Sunday, January 09, 2005

Results-based thinking

The Dec 6, 2004 issue of the New Yorker has an interesting article by Atul Gawande about ranking doctors:

The hardest question for anyone who takes responsibility for what he or she does is, What if I turn out to be average? ... I could tell myself, Someone's got to be average. If the bell curve is a fact, then so is the reality that most doctors are going to be average. There is no shame in being one of them, right?

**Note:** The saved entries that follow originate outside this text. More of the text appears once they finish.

Lemma UnlearnDevice_agree h e :
  (0 <= h < 2 ^ 64)%Z -> Agree e -> Agree (UnlearnDevice env h e).
Proof.
  intros Hr Ha. unfold UnlearnDevice. destruct (Z.eqb_spec h 0); [done|].
  assert (good_hash h) as Hh by (unfold good_hash; lia).
  pose proof (GetOrCreate_same h e Hh (ag_prof _ Ha)) as Hg. pose proof (GetOrCreate_agree h e Hh Ha) as Ha1.
  destruct (GetOrCreate h e) as [pr e1]. cbn [snd] in Ha1. destruct Hg as (G1 & (P1 & P2 & P3 & P4) & G3 & _). cbv zeta.
  match goal with |- context [foldl ?g e1 _] =>
    pose proof (push_fold h (fun r => Some false) (fun _ => learned_zero) g (dp_learned_paths pr) e1) as Hf end.
  cbv zeta in Hf. set (e2 := foldl _ _ _) in *. destruct Hf as (F1 & F2 & F3); [done..|]. clearbody e2.
  set (p2 := pr <| dp_learned_paths := [] |>). set (e3 := e2 <| profiles_ ::= <[h := p2]> |>).
  assert (profiles_ e3 !! dp_serial_hash p2 = Some p2) as Hl by (cbn; by rewrite P1, lookup_insert_eq).
  pose proof (TrySave_same p2 e3 Hl) as Ht. destruct (TrySaveProfile env p2 e3) as [ok e4]. destruct Ht as (T1 & T2 & T3).
  set (e5 := (tick_call e4) <| states_ ::= _ |>).
  assert (profiles_ e3 = <[h := p2]> (profiles_ e1)) as Hp3 by (cbn; by rewrite F1).
  apply (drop_records_agree h p2 (r_path <$> dp_learned_paths pr ++ []) e1 e3); try done.
  - split_and!; try done; constructor.
  - unfold corrections. by rewrite G1.
  - intros q _. cbn. rewrite app_nil_r. destruct (decide _) as [|Hn]; [done|]. unfold record_of. rewrite G1. cbn.
    rewrite <-FindRecord_fmap in Hn. by destruct (FindRecord q _); [destruct Hn|].
  - intros k s. change (states_ e5) with (filter (fun kv => ps_serial_hash kv.2 <> h) (states_ e4)). rewrite T2.
    change (states_ e3) with (states_ e2). rewrite F2, map_lookup_filter_Some. cbn. naive_solver.
  - intros h' q Hq. rewrite app_nil_r.
    assert (driver_store e5 = driver_store e2) as -> by (unfold driver_store; cbn; by rewrite T3).
    specialize (F3 h' q Hq). destruct (decide (h' = h)) as [->|Hne]; [|by rewrite decide_False by naive_solver].
    pose proof (FindRecord_fmap q (dp_learned_paths pr)) as Hfind.
    destruct (FindRecord q (dp_learned_paths pr)) as [r|]; cbn in F3.
    + destruct F3 as [_ ->]. rewrite decide_True; [done|]. split; [done|]. by apply Hfind.
    + rewrite decide_False; [done|]. intros [_ Hin%Hfind]. by destruct Hin.
Qed.

(** ** Any run of the engine *)

Inductive EngineOp :=
| OpTick (now_us : Z) (entries : list SnapshotBody)
| OpFlush
| OpBurst (active : bool)
| OpCorrections (serial_hash : Z) (on : bool)
| OpUnlearnPath (serial_hash : Z) (path : list byte)
| OpUnlearnDevice (serial_hash : Z)
| OpReconnect.

Definition engine_op (e : Engine) (op : EngineOp) : Engine :=
  match op with
  | OpTick now_us entries => Tick env now_us entries e
  | OpFlush => Flush env e
  | OpBurst active => SetRestBurstActive active e
  | OpCorrections h on => SetDeviceCorrectionsEnabled env h on e
  | OpUnlearnPath h path => UnlearnPath env h path e
  | OpUnlearnDevice h => UnlearnDevice env h e
  | OpReconnect => PushReadyCompensations env (map_to_list (profiles_ e)) e
  end.

Definition op_ok (op : EngineOp) : Prop :=
  match op with
  | OpTick _ entries => Forall body_ok entries
  | OpCorrections h _ | OpUnlearnDevice h => (0 <= h < 2 ^ 64)%Z
  | OpUnlearnPath h path => (0 <= h < 2 ^ 64)%Z /\ good_path path
  | OpFlush | OpBurst _ | OpReconnect => True
  end.

Lemma engine_op_agree e op : op_ok op -> Agree e -> Agree (engine_op e op).
Proof.
  intros Hok Ha. destruct op; cbn [engine_op].
  - by apply Tick_agree.
  - by apply Flush_agree.
  - by apply (Agree_ext e).
  - by apply SetDeviceCorrectionsEnabled_agree.
  - destruct Hok. by apply UnlearnPath_agree.
  - by apply UnlearnDevice_agree.
  - apply PushReady_agree; [done|apply Ha..|]. intros. left. by apply Ha.
Qed.

(** An engine with loaded profiles, before it has sent anything. *)
Definition engine_start (profiles : gmap Z DeviceProfile) : Engine := mkEngine false ∅ ∅ profiles [] 0.

Lemma engine_start_agree profiles :
  map_Forall profile_ok profiles -> Agree (engine_op (engine_start profiles) OpReconnect).
Proof.
  intros Hp. apply PushReady_agree; [done|done|..].
  - intros k s Hs. cbn in Hs. by rewrite lookup_empty in Hs.
  - intros h p _ _. right. done.
Qed.
End Mirror.

(** ** Theorems *)

(** C13: whatever the engine is asked to do, in whatever order -- ticks over any
    snapshots, flushes, bursts, corrections turned on and off, paths and devices
    unlearned, reconnections -- and however saving fares, with the connection up
    the driver's lookup of a path gives the learned values exactly when the
    profile has a ready record for it and the device's corrections are on, and
    nothing otherwise. *)
Theorem driver_mirrors (env : Env) profiles ops h p :
  (forall n, connected env n = true) -> map_Forall profile_ok profiles -> Forall op_ok ops ->
  good_hash h -> good_path p ->
  let e := foldl (engine_op env) (engine_start profiles) (OpReconnect :: ops) in
  mirrors (corrections h e) (record_of e h p) h p (LookupInputHealthCompensation h p (driver_store e)).
Proof.
  intros Hconn Hprof Hops Hh Hp. cbn [foldl].
  assert (Agree (foldl (engine_op env) (engine_op env (engine_start profiles) OpReconnect) ops)) as Ha.
  { pose proof (engine_start_agree env Hconn profiles Hprof) as H0. revert H0. generalize (engine_op env (engine_start profiles) OpReconnect).
    induction ops as [|op ops IH]; [done|]. intros e0 H0. apply list.Forall_cons in Hops as [Hop Hops]. cbn [foldl].
    apply IH; [done|]. by apply engine_op_agree. }
  cbv zeta. rewrite lookup_flat; [by apply Ha|..].
  - apply (run_comp_spec _ (h, p)).
  - unfold good_hash in Hh. lia.
  - intros ->. by apply good_path_nonempty in Hp.
Qed.

(** *** What is learned stays in range *)

Definition between (lo x hi : double) : Prop := fle lo x = true /\ fle x hi = true.

(** The bounds of the three values the driver divides, gates and times with. *)
Definition learned_ok (l : Learned) : Prop :=
  between fzero (l_trigger_min l) (d_lit 10 100) /\
  (l_deadzone_radius l = fzero \/ between (d_lit 1 100) (l_deadzone_radius l) (d_lit 8 100)) /\
  (l_debounce_us l = 0 \/ 1000 <= l_debounce_us l <= 20000)%Z.

Lemma ClampDouble_between v lo hi : fle lo hi = true -> between lo (ClampDouble v lo hi) hi.
Proof.
  intros H1. destruct (fle_not_nan _ _ H1) as [Nl Nh]. pose proof (fle_refl lo Nl) as H2.
  unfold ClampDouble, between, std_max. destruct (flt lo (std_min v hi)) eqn:E; [|done].
  split; [by apply flt_fle|]. destruct (flt_not_nan _ _ E) as [_ Nw]. unfold std_min in *.
  destruct (flt hi v) eqn:E2; [by apply fle_refl|]. by apply flt_false_fle.
Qed.

Lemma learned_zero_ok : learned_ok learned_zero.
Proof. unfold learned_ok, between. split_and!; [done..|by left|by left]. Qed.

Lemma learn_debounce_range l : (1000 <= learn_debounce l <= 20000)%Z.
Proof. unfold learn_debounce. cbv zeta. lia. Qed.

Lemma learn_rest_ok st tr s s' : learn_rest st tr s = Some s' -> learned_ok (ps_learned s) -> learned_ok (ps_learned s').
Proof.
  unfold learn_rest. cbv zeta. destruct (_ && _); [|done]. intros Hs. apply (inj Some) in Hs. subst s'.
  intros (H1 & H2 & H3). destruct st, tr; cbn; split_and!; cbn; try done.
  all: try (by apply ClampDouble_between). all: right; by apply ClampDouble_between.
Qed.

Definition records_ok (rs : list LearnedPathRecord) : Prop := Forall (fun r => learned_ok (r_learned r)) rs.

Record Values (e : Engine) : Prop := {
  va_states : map_Forall (fun _ s => learned_ok (ps_learned s)) (states_ e);
  va_profiles : map_Forall (fun _ p => records_ok (dp_learned_paths p)) (profiles_ e);
  va_sent : Forall (fun x => exists h p kind on l, x = make_entry h p kind on l /\ learned_ok l) (sent e) }.
(** What one-shot leaves. *)
Lemma oneshot_effect flags ign s :
  let '(ok, s') := ComputeOneshot flags ign s in
  let union := s <| m_samples ::= fun l => m_rotationFrozen s ++ l |> in
  m_samples s' = m_samples s /\ m_rotationFrozen s' = m_rotationFrozen s /\
  m_consecutiveRejections s' = m_consecutiveRejections s /\ m_refToTargetPose s' = m_refToTargetPose s /\
  m_relativePosCalibrated s' = m_relativePosCalibrated s /\ m_blendFilter s' = m_blendFilter s /\
  m_axisVariance s' = m_axisVariance s /\ m_watchdogResets s' = m_watchdogResets s /\
  ok = negb (SampleCount union <? kMinSamples)%nat &&
       negb (feq (rotation_ratio (compute_candidate flags ign union).2) fzero) /\
  if ok then m_isValid s' = true /\ m_estimatedTransformation s' = (compute_candidate flags ign union).1
  else m_isValid s' = m_isValid s /\ m_estimatedTransformation s' = m_estimatedTransformation s.
Proof.
  unfold ComputeOneshot. cbv zeta. set (u := s <| m_samples ::= _ |>). set (n := length (m_rotationFrozen s)).
  assert (forall s', core s' = core u -> let r := s' <| m_samples ::= drop n |> in
    m_samples r = m_samples s /\ m_rotationFrozen r = m_rotationFrozen s /\
    m_consecutiveRejections r = m_consecutiveRejections s /\ m_refToTargetPose r = m_refToTargetPose s /\
    m_relativePosCalibrated r = m_relativePosCalibrated s /\ m_blendFilter r = m_blendFilter s /\
    m_axisVariance r = m_axisVariance s /\ m_watchdogResets r = m_watchdogResets s /\ m_isValid r = m_isValid s /\ m_estimatedTransformation r = m_estimatedTransformation s)
    as Hcore.
  { intros s' Hc. unfold core in Hc. injection Hc as E1 E2 E3 E4 E5 E6 E7 E8 E9 E10 E11 E12 E13 E14.
    assert (drop n (m_samples s') = m_samples s) as Hd by (rewrite E13; apply drop_app_length).
    cbn. rewrite Hd. by split_and!. }
  unfold oneshot_spliced. destruct (SampleCount u <? kMinSamples)%nat; cbn [negb andb].
  { destruct (Hcore u eq_refl) as (Q1 & Q2 & Q3 & Q4 & Q5 & Q6 & Q7 & Q8 & Q9 & Q10). by split_and!. }
  pose proof (candidate_effect flags ign u) as Hcand. destruct (compute_candidate flags ign u) as [cal s1].
  destruct Hcand as (Hc1 & _). cbn [fst snd]. destruct (feq (rotation_ratio s1) fzero); cbn [negb].
  { destruct (Hcore s1 Hc1) as (Q1 & Q2 & Q3 & Q4 & Q5 & Q6 & Q7 & Q8 & Q9 & Q10). by split_and!. }
  pose proof (Validate_effect cal s1) as Hval. destruct (ValidateCalibration cal s1) as [[[valid err] off] s2].
  destruct Hval as (Hc2 & _). cbv zeta.
  set (s3 := if valid then s2 else _).
  assert (core s3 = core u) as Hc3.
  { unfold s3. destruct valid; [by rewrite Hc2|]. destruct (m_isValid s2); [|by rewrite Hc2].
    pose proof (Validate_effect (m_estimatedTransformation s2) s2) as Hv2.
    destruct (ValidateCalibration (m_estimatedTransformation s2) s2) as [[[v2 e2] o2] s4]. destruct Hv2 as (Hc4 & _).
    cbn [snd]. by rewrite Hc4, Hc2. }
  destruct (Hcore s3 Hc3) as (Q1 & Q2 & Q3 & Q4 & Q5 & Q6 & Q7 & Q8 & Q9 & Q10). by split_and!.
Qed.
Lemma PushSample_effect x s :
  core (PushSample x s) = core (s <| m_samples := m_samples (PushSample x s) |> <| m_lastSampleTime := m_lastSampleTime (PushSample x s) |>) /\
  m_samples (PushSample x s) = m_samples s ++ (if usable_translations x then [x] else []) /\
  m_diag (PushSample x s) = m_diag s.
Proof.
  unfold PushSample. destruct (usable_translations x); cbn [negb].
  - cbv zeta. destruct (_ && _); by split_and!.
  - rewrite app_nil_r. split; [|done]. by destruct s.
Qed.

(** *** Invariants of any sequence *)

Definition fits_int (n : Z) : Prop := (- 2 ^ 31 <= n < 2 ^ 31)%Z.

Lemma int_inc_fits n : fits_int (int_inc n).
Proof. unfold fits_int, int_inc, s32. pose proof (Z.mod_pos_bound (n + 1 + 2 ^ 31) (2 ^ 32) ltac:(lia)). lia. Qed.

Lemma int_inc_le n : fits_int n -> (int_inc n <= n + 1)%Z.
Proof.
  unfold fits_int, int_inc, s32. intros Hn. pose proof (Z.mod_le (n + 1 + 2 ^ 31) (2 ^ 32) ltac:(lia) ltac:(lia)). lia.
Qed.

Lemma zero_fits : fits_int 0.
Proof. unfold fits_int. lia. Qed.

Record calc_ok (s : Calc) : Prop := {
  co_buffer : usable_buffer s;
  co_rejections : fits_int (m_consecutiveRejections s);
  co_resets : fits_int (m_watchdogResets s);
  co_identity : m_isValid s = false -> m_estimatedTransformation s = aff_identity }.

Lemma calc_step_ok s op : calc_ok s -> calc_ok (calc_step s op).
Proof.
  intros [[B1 B2] R1 R2 E1]. destruct op; cbn [calc_step].
  - destruct (PushSample_effect sample s) as (Hc & Hs & _).
    unfold core in Hc. injection Hc as C1 C2 C3 C4 C5 C6 C7 C8 C9 C10 C11 C12.
    constructor; [|by rewrite ?C6|by rewrite ?C8|by rewrite C1, C2]. unfold usable_buffer. rewrite Hs, C12. split; [|exact B2].
    apply list.Forall_app. split; [done|]. destruct (usable_translations sample) eqn:Hu; by constructor.
  - constructor; [|done..]. split; [|done]. cbn. by destruct B1.
  - constructor; [|done..]. by split.
  - constructor; [|done..]. by split.
  - by constructor.
  - pose proof (oneshot_effect flags ignoreOutliers s) as Ho. destruct (ComputeOneshot flags ignoreOutliers s) as [ok s'].
    destruct Ho as (O1 & O2 & O3 & O4 & O5 & O6 & O7 & O8 & _ & O9). cbn [snd]. constructor.
    + unfold usable_buffer. by rewrite O1, O2.
    + by rewrite O3.
    + by rewrite O8.
    + destruct ok; destruct O9 as [V1 V2]; rewrite V1; [done|]. by rewrite V2.
  - pose proof (incremental_cases flags lerp threshold relPoseMaxError ignoreOutliers s) as Hi.
    destruct (ComputeIncremental flags lerp threshold relPoseMaxError ignoreOutliers s) as [[ok l] s']. cbn [snd].
    destruct ok.
    + destruct Hi as (P1 & P2 & P3 & P4 & P5). constructor.
      * unfold usable_buffer. by rewrite P2, P3.
      * destruct P5 as [(_ & _ & _ & ->)|(_ & -> & _)]; [done|apply zero_fits].
      * by rewrite P4.
      * by rewrite P1.
    + destruct Hi as [_ [(K1 & K2 & K3 & K4 & K5 & K6 & K7 & K8)|(D1 & D2 & D3 & D4 & D5 & D6 & D7 & D8 & D9)]]; constructor.
      * unfold usable_buffer. by rewrite K4, K5.
      * destruct K8 as [->|[[-> _]|(-> & _)]]; [done|apply int_inc_fits|unfold fits_int, kMaxConsecutiveRejections; lia].
      * by rewrite K6.
      * by rewrite K1, K2.
      * unfold usable_buffer. rewrite D5, D6. by split.
      * rewrite D8. apply zero_fits.
      * rewrite D9. apply int_inc_fits.
      * done.
Qed.
Lemma calc_run_ok ops s : calc_ok s -> calc_ok (calc_run s ops).
Proof. revert s. induction ops as [|op ops IH]; [done|]. intros s Hs. cbn. apply IH. by apply calc_step_ok. Qed.

Lemma calc_run_snoc s ops op : calc_run s (ops ++ [op]) = calc_step (calc_run s ops) op.
Proof. unfold calc_run. by rewrite foldl_app. Qed.

(** *** A calibration in force *)

Definition is_tick (op : calc_op) : bool := match op with OpIncremental _ _ _ _ _ => true | _ => false end.
Definition is_clear (op : calc_op) : bool := match op with OpClear => true | _ => false end.
Definition tick_count (ops : list calc_op) : Z := Z.of_nat (length (filter (fun op => is_tick op = true) ops)).

Lemma tick_count_cons op ops : tick_count (op :: ops) = ((if is_tick op then 1 else 0) + tick_count ops)%Z.
Proof.
  unfold tick_count. rewrite list.filter_cons. destruct (is_tick op).
  - rewrite decide_True by done. cbn [length]. lia.
  - rewrite decide_False by done. lia.
Qed.

(** One operation on a calibration in force. *)
Lemma in_force_step s op :
  m_isValid s = true -> is_clear op = false -> fits_int (m_consecutiveRejections s) ->
  (m_isValid (calc_step s op) = true /\
   (m_consecutiveRejections (calc_step s op) <= m_consecutiveRejections s + (if is_tick op then 1 else 0) \/
    m_consecutiveRejections (calc_step s op) = kMaxConsecutiveRejections - 5 /\ kMaxConsecutiveRejections <= m_consecutiveRejections s + 1 \/
    m_consecutiveRejections (calc_step s op) = 0)%Z) \/
  (is_tick op = true /\ dropped s (calc_step s op)).
Proof.
  intros Hv Hc Hf. destruct op; cbn [calc_step is_tick] in *; try done.
  - left. destruct (PushSample_effect sample s) as (He & _). unfold core in He.
    injection He as C1 C2 C3 C4 C5 C6 C7 C8 C9 C10 C11 C12. rewrite C1, C6. split; [done|lia].
  - left. split; [done|]. cbn. lia.
  - left. split; [done|]. cbn. lia.
  - left. split; [done|]. cbn. lia.
  - left. pose proof (oneshot_effect flags ignoreOutliers s) as Ho. destruct (ComputeOneshot flags ignoreOutliers s) as [ok s'].
    destruct Ho as (O1 & O2 & O3 & O4 & O5 & O6 & O7 & O8 & _ & O9). cbn [snd]. rewrite O3. split; [|lia].
    destruct ok; [by destruct O9|]. destruct O9 as [-> _]. done.
  - pose proof (incremental_cases flags lerp threshold relPoseMaxError ignoreOutliers s) as Hi.
    destruct (ComputeIncremental flags lerp threshold relPoseMaxError ignoreOutliers s) as [[ok l] s']. cbn [snd].
    destruct ok.
    + left. destruct Hi as (P1 & _ & _ & _ & P5). split; [done|]. destruct P5 as [(_ & _ & _ & ->)|(_ & -> & _)]; lia.
    + destruct Hi as [_ [(K1 & _ & _ & _ & _ & _ & _ & K8)|Hd]]; [|by right]. left. split; [by rewrite K1|].
      pose proof (int_inc_le _ Hf). destruct K8 as [->|[[-> _]|(-> & _ & Hle & _)]]; lia.
Qed.

Lemma calc_step_fits s op :
  fits_int (m_consecutiveRejections s) -> fits_int (m_consecutiveRejections (calc_step s op)).
Proof.
  intros Hf. destruct op; cbn [calc_step]; try done.
  - destruct (PushSample_effect sample s) as (Hc & _). unfold core in Hc.
    injection Hc as C1 C2 C3 C4 C5 C6 C7 C8 C9 C10 C11 C12. by rewrite C6.
  - pose proof (oneshot_effect flags ignoreOutliers s) as Ho. destruct (ComputeOneshot flags ignoreOutliers s) as [ok s'].
    destruct Ho as (_ & _ & O3 & _). cbn [snd]. by rewrite O3.
  - pose proof (incremental_cases flags lerp threshold relPoseMaxError ignoreOutliers s) as Hi.
    destruct (ComputeIncremental flags lerp threshold relPoseMaxError ignoreOutliers s) as [[ok l] s']. cbn [snd]. destruct ok.
    + destruct Hi as (_ & _ & _ & _ & [(_ & _ & _ & ->)|(_ & -> & _)]); [done|apply zero_fits].
    + destruct Hi as [_ [(_ & _ & _ & _ & _ & _ & _ & [->|[[-> _]|(-> & _)]])|(_ & _ & _ & _ & _ & _ & _ & -> & _)]];
        [done|apply int_inc_fits|unfold fits_int, kMaxConsecutiveRejections; lia|apply zero_fits].
Qed.

Lemma calc_run_fits ops s : fits_int (m_consecutiveRejections s) -> fits_int (m_consecutiveRejections (calc_run s ops)).
Proof. revert s. induction ops as [|op ops IH]; [done|]. intros s Hs. cbn. by apply IH, calc_step_fits. Qed.

(** C29: a transform in force stays so through any pushes, shifts, freezes,
    one-shots and incremental ticks, with any switches and thresholds, unless a
    tick drops it: a rejected tick, the fiftieth or later in a row by the
    counter, while the error of the transform in force on the buffer is not below
    five millimetres -- exactly five and not a number included; and fewer than
    fifty ticks, counting those on the counter, never do. *)
Theorem calibration_in_force s ops :
  m_isValid s = true -> fits_int (m_consecutiveRejections s) -> forallb (fun op => negb (is_clear op)) ops = true ->
  (m_isValid (calc_run s ops) = true \/
   exists pre op post, ops = pre ++ op :: post /\ is_tick op = true /\
     dropped (calc_run s pre) (calc_run s (pre ++ [op]))) /\
  ((Z.max 0 (m_consecutiveRejections s) + tick_count ops < kMaxConsecutiveRejections)%Z ->
   m_isValid (calc_run s ops) = true).
Proof.
  intros Hv Hf Hops. split.
  - induction ops as [|op ops IH] using rev_ind; [by left|].
    rewrite forallb_app in Hops. apply andb_true_iff in Hops as [Hops Hop]. cbn in Hop. rewrite andb_true_r in Hop.
    apply negb_true_iff in Hop. destruct (IH Hops) as [Hin|(pre & o & post & -> & Ht & Hd)].
    + rewrite calc_run_snoc. destruct (in_force_step _ op Hin Hop (calc_run_fits ops s Hf)) as [[Hin' _]|[Ht Hd]]; [by left|].
      right. exists ops, op, []. rewrite calc_run_snoc. by split_and!.
    + right. exists pre, o, (post ++ [op]). by rewrite <-app_assoc.
  - intros Hlt.
    enough (forall B, (m_consecutiveRejections s <= B)%Z -> (0 <= B)%Z -> (B + tick_count ops < kMaxConsecutiveRejections)%Z ->
      m_isValid (calc_run s ops) = true) as Hgen by (apply (Hgen (Z.max 0 (m_consecutiveRejections s))); lia).
    clear Hlt. revert s Hv Hf. induction ops as [|op ops IH]; intros s Hv Hf B HB Hz Hlt; [done|].
    cbn in Hops. apply andb_true_iff in Hops as [Hop Hops]. apply negb_true_iff in Hop. cbn [calc_run foldl].
    rewrite tick_count_cons in Hlt. assert (0 <= tick_count ops)%Z by (unfold tick_count; lia).
    destruct (in_force_step s op Hv Hop Hf) as [[Hin Hn]|[Ht (D1 & D2 & _)]]; unfold kMaxConsecutiveRejections in *.
    + apply (IH Hops _ Hin (calc_step_fits s op Hf) (B + (if is_tick op then 1 else 0))%Z); destruct (is_tick op); lia.
    + rewrite Ht in Hlt. pose proof (int_inc_le _ Hf). lia.
Qed.

(** over any operations from a fresh calculator, every sample in the live
    and the frozen buffer has finite translations within five metres, the
    counters fit an int, and a calculator with nothing in force holds
    the identity. *)
Theorem calc_invariant ops : calc_ok (calc_run calc_init ops).
Proof. apply calc_run_ok. constructor; [by split|done..]. Qed.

Except, of course, there is. Somehow, what troubles people isnt so much being average as settling for it. Everyone knows that averageness is, for most of us, our fate. And in certain matters -- looks, money, tennis -- we would do well to accept this. But in your surgeon, your child's pediatrician, your police department, your local high school? When the stakes are our lives and the lives of our children, we expect averageness to be resisted. And so I push to make myself the best. If I'm not the best already, I believe wholeheartedly that I will be. And you expect that of me, too. Whatever the next round of numbers may say.

The first reaction anyone has when asked to submit to a rankings process is to ask what is being measured. Teachers hate having their pay tied to students' test performance because they know that tests don't measure everything. And we all know people who are good at manipulating a test system to their advantage by say, encouraging the "dumb" kids to stay home sick the day of the test.

But I think these problems do end up coming out in the wash. People with low SATs do worse in college, no matter how hard you dismiss the unfairness of the test.

Quantitative measurement is good, and you shouldn't be afraid of it. You and all your activities have results that can be ranked, and those rankings hold whether you look at them or not. At least if you know where you stand, you have some hope of improvement.